Personal information
- Full name: Henry Filby Myles
- Born: 6 June 1911 Cape Town, Cape Province, South Africa
- Died: 15 June 1942 (aged 31) Kirkinner, Wigtownshire, Scotland
- Batting: Right-handed

Domestic team information
- 1930/31: Western Province
- 1936/37: Rhodesia

Career statistics
| Competition | First-class |
| Matches | 3 |
| Runs scored | 66 |
| Batting average | 11.00 |
| 100s/50s | –/– |
| Top score | 35 |
| Catches/stumpings | –/– |
- Source: Cricinfo, 12 June 2022

= Henry Myles (cricketer) =

South African cricketer and British Army soldier

Henry Filby Myles (6 June 1911 – 15 June 1942) was a South African first-class cricketer and Royal Air Force Volunteer Reserve officer.

The son of Henry and Rebecca Myles, he was born at Cape Town in June 1911. Myles made his debut in first-class cricket for Western Province against the touring Marylebone Cricket Club (MCC) at Cape Town in November 1930. His second first-class appearance came for Western Province came the following month against Griqualand West. Six years later in 1936, Myles made a third and final appearance in first-class cricket for Rhodesia against Transvaal at Johannesburg.
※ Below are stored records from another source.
Lemma parse_entries_end parse nx e es ch (d : D) :
  length e = FILE_SIZE -> byte e 0 = 0 -> parse_entries parse nx (e :: es) ch d = Ret (ch, d).
Proof. intros Hl H0. cbn [parse_entries]. destruct (index_entry e Hl) as [-> _]. by rewrite H0. Qed.

Lemma entries_tree_mono (R R' : Z -> list Tree -> Prop) es ts :
  (forall a ts, R a ts -> R' a ts) ->
  Forall2 (entry_tree R) es ts -> Forall2 (entry_tree R') es ts.
Proof.
  intros HR Hts. eapply Forall2_impl; [exact Hts|]. intros e [g sub] [Hg Ht]. split; [done|].
  destruct (_ =? 1); [by apply HR|done].
Qed.

(** The trees [ts] are read with any fuel from [fuel] on. *)
Definition reads_from (fuel : nat) (a : Z) (ts : list Tree) : Prop :=
  forall f, (fuel <= f)%nat -> reads (fun a d => parse_directory f boot a [] d) a ts.

(** The scan over the clusters of one directory. *)
Lemma parse_clusters fuel n c es last rest ts ch d :
  Forall (cluster_ok bs img) (seqZ c (Z.of_nat n)) ->
  (seqZ c (Z.of_nat n) ≫= cluster_entries bs img) = es ++ last :: rest ->
  byte last 0 = 0 -> Forall entry_ok es ->
  Forall2 (entry_tree (reads_from fuel)) (filter live es) ts ->
  holds d -> forall f, (n + fuel <= f)%nat ->
  exists d', parse_directory f boot c ch d = Ret (ch ++ ts, d') /\ holds d'.
Proof using L Hgeo.
  revert c es ts ch d. induction n as [|n IH]; intros c es ts ch d Hok Heq Hlast Hes Hts Hd f Hf.
  { by destruct es. }
  destruct f as [|f]; [lia|]. rewrite seqZ_cons in Hok, Heq by lia.
  replace (Z.pred (Z.of_nat (S n))) with (Z.of_nat n) in Hok, Heq by lia.
  apply Forall_cons in Hok as [Hc Hok].
  destruct (parse_directory_step f c ch d Hd Hc) as (d1 & Hd1 & ->).
  cbn [mbind list_bind] in Heq.
  assert (Hlen : Forall (fun e => length e = FILE_SIZE) (cluster_entries bs img c)).
  { apply Forall_forall. intros e. apply elem_of_array_chunks. unfold FILE_SIZE. lia. }
  assert (Hsub : forall a ts, reads_from fuel a ts -> reads (fun a d => parse_directory f boot a [] d) a ts).
  { intros a ts' Ht. apply Ht. lia. }
  assert (Hcase : (exists k, cluster_entries bs img c = es ++ last :: k) \/
    exists k, es = cluster_entries bs img c ++ k /\
      seqZ (Z.succ c) (Z.of_nat n) ≫= cluster_entries bs img = k ++ last :: rest).
  { apply app_eq_inv in Heq as [(k & Hk & Heq)|(k & Hk & Heq)]; [|right; eauto].
    destruct k as [|x k]; [right; exists []; rewrite app_nil_r in Hk |- *; by split|].
    left. injection Heq as <- ->. eauto. }
  destruct Hcase as [(k & Hk)|(k & Hk & Heq')].
  - rewrite Hk in Hlen |- *. apply Forall_app in Hlen as [Hlen Hlen'].
    destruct (parse_entries_run _ (fun ch d => parse_directory f boot (c + 1) ch d) es (last :: k) ts ch d1
      Hes Hlen (entries_tree_mono _ _ _ _ Hsub Hts) Hd1) as (d' & Hd' & ->).
    exists d'. split; [|done]. apply parse_entries_end; [|done]. by apply Forall_cons in Hlen' as [? _].
  - subst es. apply Forall_app in Hes as [Hes Hes']. rewrite filter_app in Hts.
    apply Forall2_app_inv_l in Hts as (ts1 & ts2 & Hts1 & Hts2 & ->).
    destruct (parse_entries_run _ (fun ch d => parse_directory f boot (c + 1) ch d) _ [] ts1 ch d1
      Hes Hlen (entries_tree_mono _ _ _ _ Hsub Hts1) Hd1) as (d' & Hd' & Hrun).
    rewrite app_nil_r in Hrun. rewrite Hrun, app_assoc. cbn [parse_entries].
    apply (IH (c + 1) k); try done. lia.
Qed.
He scored 66 runs at an average of 11.00 in his three first-class matches, with his highest score of 35 coming against the touring MCC.
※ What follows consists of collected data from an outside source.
(* ===== verification/KeyTask.v ===== *)
(** * The task that prints key presses

    [print_keypresses] of [src/src/task/keyboard.rs] as the future it compiles
    to, run by the executor of [src/src/task/executor.rs], with the screen of
    [src/src/display/vga_text.rs].  The theorem follows key presses from the
    keyboard interrupt through both queues to the screen. *)
From S2P Require Import Prelude Vga Executor Keyboard.

(** What the task shares with the rest of the kernel, beside the queue of the
    executor: the statics of the keyboard and the screen. *)
Record Desk (Q : Type -> Type) (A : Type) := mkDesk {
  desk_scancodes : option (Q Z);
  desk_waker : A;
  desk_warnings : list string;
  desk_screen : Console;
}.
Arguments mkDesk {Q A} _ _ _ _.
Arguments desk_scancodes {Q A} _.
Arguments desk_waker {Q A} _.
Arguments desk_warnings {Q A} _.
Arguments desk_screen {Q A} _.

Section task.
Context {P : Profile} {Q : Type -> Type} `{ArrayQueue Q} {A : Type} `{AtomicWaker A} {PK : PcKeyboard}.
Abbreviation shared := (@Shared Q (Desk Q A)).

(** The keyboard's view of the shared state, and a change of it. *)
Definition keyboard_view (sh : shared) : @KeyboardState Q A :=
  mkKeyboard (desk_scancodes (outside sh)) (desk_waker (outside sh)) (task_queue sh) (desk_warnings (outside sh)).
Definition update_keyboard (k : @KeyboardState Q A) (sh : shared) : shared :=
  mkShared (executor_queue k) (mkDesk (SCANCODE_QUEUE k) (WAKER k) (printed k) (desk_screen (outside sh))).
Definition set_screen (c : Console) (sh : shared) : shared :=
  mkShared (task_queue sh)
    (mkDesk (desk_scancodes (outside sh)) (desk_waker (outside sh)) (desk_warnings (outside sh)) c).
Myles served in the Royal Air Force Volunteer Reserve during the Second World War as a pilot officer. While undergoing training as a Bristol Blenheim pilot as part of No. 1 (Observers) Advanced Flying Unit based at RAF Wigtown, Myles along with his crew were killed on 15 June 1942 when the bomber he was piloting crashed shortly after take-off following engine failure. Myles was subsequently buried at Kirkinner Cemetery.